Mild
hemophilia A (HA), defined by clinical features and
factor VIII coagulant activity (FVIII:C) between 0.05 and 0.40 IU mL(-1), is characteristically distinct from severe HA. Indeed, although the molecular characterization of mild HA has permitted the identification of specific underlying mutations, its clinical phenotype is strikingly different from that of patients with a severe FVIII defect, where spontaneous
hemorrhages or recurrent joint
bleeding are usual manifestations. With aging, mild HA patients may develop complications (i.e.

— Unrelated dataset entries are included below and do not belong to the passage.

(* ===== verification/Options.v ===== *)
(** * The reactor's options (reactor/include/reactor-opts.h and
      reactor/lib/reactor-opts.cpp)

    [getopt_long] is a library function: the model takes the sequence of its
    results.  Whether a file exists is a parameter too. *)
From stdpp Require Import base list strings.
From Stdlib Require Import Ascii.
From Stdlib Require String.
From S2P Require Import Prelude.

Module Options.

Record dg_options := DgOptions {
  entry_only : bool;
  enable_pta : bool;
  enable_ctrl : bool;
  slice_ctrl : bool;
  support_thread : bool;
  intra_procedural : bool;
  inter_procedural : bool
}.

(** A [const char *] is an [option string]: [None] is [NULL]. *)
Record reactor_options := ReactorOptions {
  address_file : option string;
  checkpoint_file : option string;
  pmem_file : option string;
  pmem_layout : option string;
  pmem_library : option string;
  hook_guid_file : option string;
  reexecute_cmd : option string;
  arckpt : bool;
  batch_threshold : Z;
  version_num : Z;
  fault_instr : string;
  fault_loc : string;
  bc_file : string;
  dg_opts : dg_options
}.

Definition no_dg_options : dg_options := DgOptions false false false false false false false.

(** [memset(&options, 0, sizeof(options))] *)
Definition zero_options : reactor_options :=
  ReactorOptions None None None None None None None false 0 0 "" "" "" no_dg_options.

(** ** [strtol(s, &end, 10)]

    The value (clamped to [long]) and the rest of the string; when there is no
    digit the rest is the whole string. *)
Definition digit (c : ascii) : option Z :=
  let n := Z.of_nat (nat_of_ascii c) in
  if decide (48 <= n <= 57) then Some (n - 48) else None.

Definition is_space (c : ascii) : bool :=
  let n := Z.of_nat (nat_of_ascii c) in bool_decide (n = 32 \/ 9 <= n <= 13).

Fixpoint skip_spaces (s : string) : string :=
  match s with
  | String c s' => if is_space c then skip_spaces s' else s
  | EmptyString => EmptyString
  end.

Fixpoint digits (acc : Z) (s : string) : Z * string :=
  match s with
  | String c s' => match digit c with
                   | Some d => digits (acc * 10 + d) s'
                   | None => (acc, s)
                   end
  | EmptyString => (acc, EmptyString)
  end.

Definition clamp_long (z : Z) : Z := Z.max (- 2 ^ 63) (Z.min (2 ^ 63 - 1) z).

Definition starts_with_digit (s : string) : bool :=
  match s with
  | String c _ => match digit c with Some _ => true | None => false end
  | EmptyString => false
  end.

Definition strtol (s : string) : Z * string :=
  let t := skip_spaces s in
  let '(neg, u) := match t with
                   | String c t' => if decide (c = "-"%char) then (true, t')
                                    else if decide (c = "+"%char) then (false, t')
                                    else (false, t)
                   | EmptyString => (false, t)
                   end in
  if starts_with_digit u then
    let '(v, r) := digits 0 u in (clamp_long (if (neg : bool) then - v else v), r)
  else (0, s).

(** ** Parsing *)

(** The static variables the long options set. *)
Record flags := Flags {
  f_show_help : bool;
  f_skip_check : bool;
  f_enable_pta : bool;
  f_enable_control : bool;
  f_slice_control : bool;
  f_support_thread : bool;
  f_intra_procedural : bool;
  f_inter_procedural : bool;
  f_entry_only : bool
}.

Definition initial_flags : flags := Flags false false true false false false false true false.

(** One result of [getopt_long]: a short option (or the value of a long option)
    with its argument, a flag set by a long option, or ['?']. *)
Inductive opt_result :=
  | Opt (c : ascii) (optarg : string)
  | SetFlag (f : flags -> flags)
  | Unknown.

Definition set_pmem_file o v := ReactorOptions (address_file o) (checkpoint_file o) (Some v)
  (pmem_layout o) (pmem_library o) (hook_guid_file o) (reexecute_cmd o) (arckpt o)
  (batch_threshold o) (version_num o) (fault_instr o) (fault_loc o) (bc_file o) (dg_opts o).
Definition set_pmem_layout o v := ReactorOptions (address_file o) (checkpoint_file o) (pmem_file o)
  (Some v) (pmem_library o) (hook_guid_file o) (reexecute_cmd o) (arckpt o)
  (batch_threshold o) (version_num o) (fault_instr o) (fault_loc o) (bc_file o) (dg_opts o).
Definition set_pmem_library o v := ReactorOptions (address_file o) (checkpoint_file o) (pmem_file o)
  (pmem_layout o) (Some v) (hook_guid_file o) (reexecute_cmd o) (arckpt o)
  (batch_threshold o) (version_num o) (fault_instr o) (fault_loc o) (bc_file o) (dg_opts o).
Definition set_version_num o v := ReactorOptions (address_file o) (checkpoint_file o) (pmem_file o)
  (pmem_layout o) (pmem_library o) (hook_guid_file o) (reexecute_cmd o) (arckpt o)
  (batch_threshold o) v (fault_instr o) (fault_loc o) (bc_file o) (dg_opts o).
Definition set_hook_guid_file o v := ReactorOptions (address_file o) (checkpoint_file o) (pmem_file o)
  (pmem_layout o) (pmem_library o) (Some v) (reexecute_cmd o) (arckpt o)
  (batch_threshold o) (version_num o) (fault_instr o) (fault_loc o) (bc_file o) (dg_opts o).
Definition set_arckpt o v := ReactorOptions (address_file o) (checkpoint_file o) (pmem_file o)
  (pmem_layout o) (pmem_library o) (hook_guid_file o) (reexecute_cmd o) v
  (batch_threshold o) (version_num o) (fault_instr o) (fault_loc o) (bc_file o) (dg_opts o).
Definition set_batch_threshold o v := ReactorOptions (address_file o) (checkpoint_file o) (pmem_file o)
  (pmem_layout o) (pmem_library o) (hook_guid_file o) (reexecute_cmd o) (arckpt o)
  v (version_num o) (fault_instr o) (fault_loc o) (bc_file o) (dg_opts o).
Definition set_address_file o v := ReactorOptions (Some v) (checkpoint_file o) (pmem_file o)
  (pmem_layout o) (pmem_library o) (hook_guid_file o) (reexecute_cmd o) (arckpt o)
  (batch_threshold o) (version_num o) (fault_instr o) (fault_loc o) (bc_file o) (dg_opts o).
Definition set_reexecute_cmd o v := ReactorOptions (address_file o) (checkpoint_file o) (pmem_file o)
  (pmem_layout o) (pmem_library o) (hook_guid_file o) (Some v) (arckpt o)
  (batch_threshold o) (version_num o) (fault_instr o) (fault_loc o) (bc_file o) (dg_opts o).
Definition set_fault_loc o v := ReactorOptions (address_file o) (checkpoint_file o) (pmem_file o)
  (pmem_layout o) (pmem_library o) (hook_guid_file o) (reexecute_cmd o) (arckpt o)
  (batch_threshold o) (version_num o) (fault_instr o) v (bc_file o) (dg_opts o).
Definition set_fault_instr o v := ReactorOptions (address_file o) (checkpoint_file o) (pmem_file o)
  (pmem_layout o) (pmem_library o) (hook_guid_file o) (reexecute_cmd o) (arckpt o)
  (batch_threshold o) (version_num o) v (fault_loc o) (bc_file o) (dg_opts o).
Definition set_bc_file o v := ReactorOptions (address_file o) (checkpoint_file o) (pmem_file o)
  (pmem_layout o) (pmem_library o) (hook_guid_file o) (reexecute_cmd o) (arckpt o)
  (batch_threshold o) (version_num o) (fault_instr o) (fault_loc o) v (dg_opts o).
Definition set_dg_opts o v := ReactorOptions (address_file o) (checkpoint_file o) (pmem_file o)
  (pmem_layout o) (pmem_library o) (hook_guid_file o) (reexecute_cmd o) (arckpt o)
  (batch_threshold o) (version_num o) (fault_instr o) (fault_loc o) (bc_file o) v.

(** [parse_options] prints the usage and exits, or returns [false] or [true]. *)
Inductive parse_result :=
  | PExit
  | PFalse
  | PTrue (o : reactor_options).

Definition set_show_help (f : flags) : flags :=
  Flags true (f_skip_check f) (f_enable_pta f) (f_enable_control f) (f_slice_control f)
    (f_support_thread f) (f_intra_procedural f) (f_inter_procedural f) (f_entry_only f).

(** The body of the switch; [None] is [return false]. *)
Definition parse_one (st : flags * reactor_options) (r : opt_result)
  : option (flags * reactor_options) :=
  let '(f, o) := st in
  match r with
  | SetFlag g => Some (g f, o)
  | Unknown => None
  | Opt c a =>
    if decide (c = "h"%char) then Some (set_show_help f, o)
    else if decide (c = "p"%char) then Some (f, set_pmem_file o a)
    else if decide (c = "t"%char) then Some (f, set_pmem_layout o a)
    else if decide (c = "l"%char) then Some (f, set_pmem_library o a)
    else if decide (c = "n"%char) then
      let '(v, pend) := strtol a in
      if decide (pend = a \/ pend <> "") then None
      else Some (f, set_version_num o (s32 v))
    else if decide (c = "g"%char) then Some (f, set_hook_guid_file o a)
    else if decide (c = "z"%char) then Some (f, set_arckpt o true)
    else if decide (c = "e"%char) then Some (f, set_batch_threshold o (s32 (strtol a).1))
    else if decide (c = "a"%char) then Some (f, set_address_file o a)
    else if decide (c = "r"%char) then Some (f, set_reexecute_cmd o a)
    else if decide (c = "c"%char) then Some (f, set_fault_loc o a)
    else if decide (c = "i"%char) then Some (f, set_fault_instr o a)
    else if decide (c = "b"%char) then Some (f, set_bc_file o a)
    else None
  end.

Definition count_char (c : ascii) (s : string) : nat :=
  length (filter (fun x => x = c) (String.list_ascii_of_string s)).

Definition dg_of_flags (f : flags) : dg_options :=
  DgOptions (f_entry_only f) (f_enable_pta f) (f_enable_control f) (f_slice_control f)
    (f_support_thread f) (f_intra_procedural f) (f_inter_procedural f).

(** [exists_file] is [access(path, 0) == 0]. *)
Definition check_options (exists_file : string -> bool) (o : reactor_options) : bool :=
  match pmem_file o with
  | None => false
  | Some p =>
    exists_file p &&
    match pmem_layout o with
    | None => false
    | Some _ =>
      match pmem_library o with
      | None => false
      | Some l =>
        bool_decide (l = "libpmem"%string \/ l = "libpmemobj"%string) &&
        match hook_guid_file o with
        | None => false
        | Some _ =>
          negb (bool_decide (version_num o <= 0)) &&
          match reexecute_cmd o with
          | None => false
          | Some _ =>
            (if decide (fault_loc o = ""%string) then true
             else bool_decide (1 <= count_char ":" (fault_loc o) <= 2)%nat) &&
            negb (bool_decide (bc_file o = ""%string))
          end
        end
      end
    end
  end.

Definition parse_options (exists_file : string -> bool) (results : list opt_result) : parse_result :=
  match mfold parse_one (initial_flags, zero_options) results with
  | None => PFalse
  | Some (f, o) =>
    if f_show_help f then PExit
    else
      let o := set_dg_opts o (dg_of_flags f) in
      let o := match pmem_library o with
               | None => set_pmem_library o "libpmem"
               | Some _ => o
               end in
      if f_skip_check f then PTrue o
      else if check_options exists_file o then PTrue o else PFalse
  end.

(** ** Accepted options *)

(** What the rest of the reactor relies on. *)
Record valid (exists_file : string -> bool) (o : reactor_options) : Prop := Valid {
  va_pmem_file : exists p, pmem_file o = Some p /\ exists_file p = true;
  va_layout : is_Some (pmem_layout o);
  va_library : pmem_library o = Some "libpmem"%string \/ pmem_library o = Some "libpmemobj"%string;
  va_guid : is_Some (hook_guid_file o);
  va_version : 0 < version_num o;
  va_cmd : is_Some (reexecute_cmd o);
  va_loc : fault_loc o = ""%string \/ (1 <= count_char ":" (fault_loc o) <= 2)%nat;
  va_bc : bc_file o <> ""%string
}.

Lemma check_options_valid ex o : check_options ex o = true <-> valid ex o.
Proof.
  unfold check_options. split.
  - destruct (pmem_file o) as [p|] eqn:Hp; [|done]. intros [H1 H]%andb_true_iff.
    destruct (pmem_layout o) as [t|] eqn:Ht; [|done].
    destruct (pmem_library o) as [l|] eqn:Hl; [|done]. apply andb_true_iff in H as [H2 H].
    destruct (hook_guid_file o) as [g|] eqn:Hg; [|done]. apply andb_true_iff in H as [H3 H].
    destruct (reexecute_cmd o) as [r|] eqn:Hr; [|done]. apply andb_true_iff in H as [H4 H5].
    apply bool_decide_eq_true in H2. apply negb_true_iff, bool_decide_eq_false in H3, H5.
    split; rewrite ?Hp, ?Ht, ?Hl, ?Hg, ?Hr; eauto; [naive_solver|lia|].
    case_decide; [by left|]. right. by apply bool_decide_eq_true in H4.
  - intros [(p & -> & Hp) [t ->] Hl [g ->] Hv [r ->] Hc Hb].
    rewrite Hp. simpl. destruct (pmem_library o) as [l|]; [|naive_solver].
    rewrite bool_decide_eq_true_2 by naive_solver. rewrite bool_decide_eq_false_2 by lia. simpl.
    rewrite (bool_decide_eq_false_2 (bc_file o = "")) by done. rewrite andb_true_r.
    case_decide; [done|]. apply bool_decide_eq_true_2. by destruct Hc.
Qed.

Lemma parse_one_version st r st' :
  parse_one st r = Some st' -> in_s32 (version_num st.2) -> in_s32 (version_num st'.2).
Proof.
  destruct st as [f o], r as [c a|g|]; simpl; [|by intros [= <-]|done].
  repeat case_decide; simplify_eq/=; try (by intros [= <-]).
  destruct (strtol a) as [v e]. case_decide; [done|]. intros [= <-] _. simpl. auto with machine.
Qed.

(** Options that are accepted without [--skip-check] meet every condition
    the error messages name, with a version number between 1 and INT_MAX; and
    every command line whose options meet them is accepted. *)
Theorem parse_options_accepts ex rs f o :
  mfold parse_one (initial_flags, zero_options) rs = Some (f, o) ->
  f_show_help f = false -> f_skip_check f = false ->
  let o' := set_dg_opts (match pmem_library o with
                         | None => set_pmem_library o "libpmem"
                         | Some _ => o
                         end) (dg_of_flags f) in
  (valid ex o' <-> parse_options ex rs = PTrue o') /\
  (forall o1, parse_options ex rs = PTrue o1 -> o1 = o' /\ 1 <= version_num o1 < 2 ^ 31).
Proof.
  intros Hm Hh Hs o'. unfold parse_options. rewrite Hm, Hh, Hs.
  assert (match pmem_library (set_dg_opts o (dg_of_flags f)) with
          | Some _ => set_dg_opts o (dg_of_flags f)
          | None => set_pmem_library (set_dg_opts o (dg_of_flags f)) "libpmem" end = o') as ->
    by (unfold o'; simpl; by destruct (pmem_library o)).
  assert (version_num o' < 2 ^ 31) as Hv.
  { assert (in_s32 (version_num (f, o).2)) as Hr.
    { apply (mfold_inv parse_one (fun _ st => in_s32 (version_num st.2)) rs (initial_flags, zero_options)).
      - change (version_num (initial_flags, zero_options).2) with 0. lia.
      - intros _ x _ st st' _ H1 H2. by eapply parse_one_version.
      - done. }
    simpl in Hr. unfold o'. destruct (pmem_library o); simpl; lia. }
  clearbody o'. pose proof (check_options_valid ex o') as Hc.
  destruct (check_options ex o'); split.
  - by rewrite <- Hc.
  - intros o1 [= <-]. split; [done|]. pose proof (va_version _ _ (proj1 Hc eq_refl)). lia.
  - rewrite <- Hc. done.
  - done.
Qed.

Definition ex_results : list opt_result :=
  [Opt "p" "pool"; Opt "t" "layout"; Opt "n" "4294967298"; Opt "r" "run"; Opt "g" "guids";
   Opt "b" "prog.bc"].

(** The version number is truncated to an [int]: 4294967298 is accepted as 2. *)
Lemma parse_options_accepts_witness :
  exists o1, parse_options (fun _ => true) ex_results = PTrue o1 /\ version_num o1 = 2 /\
             pmem_library o1 = Some "libpmem"%string.
Proof.
  edestruct (parse_options_accepts (fun _ => true) ex_results) as [[H _] _];
    [vm_compute; reflexivity|reflexivity|reflexivity|].
  eexists. split; [apply H; split; simpl|split; reflexivity].
  - eexists. split; reflexivity.
  - eexists. reflexivity.
  - left. reflexivity.
  - eexists. reflexivity.
  - lia.
  - eexists. reflexivity.
  - left. reflexivity.
  - discriminate.
Defined.

End Options.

cancers and cardiovascular disorders), the management of which may prove challenging due to the concomitant
bleeding tendency. Furthermore, the development of inhibitors provides an additional major complication in these patients, because it increases the severity of the
bleeding phenotype and complicates their management. Standard management of mild HA includes the use of
desmopressin and
antifibrinolytic agents for minor
bleeding episodes or
surgical procedures, whilst major
bleeding or surgery requires replacement
therapy with FVIII concentrates. As regards treatment of patients with inhibitors, bypassing agents (i.e. activated
prothrombin complex concentrates and recombinant activated FVII) have proven effective in the treatment of
bleeding episodes, but as there are insufficient data to determine the optimal approach to immune tolerance induction in this group of patients, their optimal management remains controversial.
Rituximab is a newer, promising therapeutic option for inhibitor eradication in such patients. Many aspects concerning mild HA remain to be clarified, including the molecular basis, the natural history and the optimal diagnostic and therapeutic strategies. Only large prospective studies will shed light on this condition.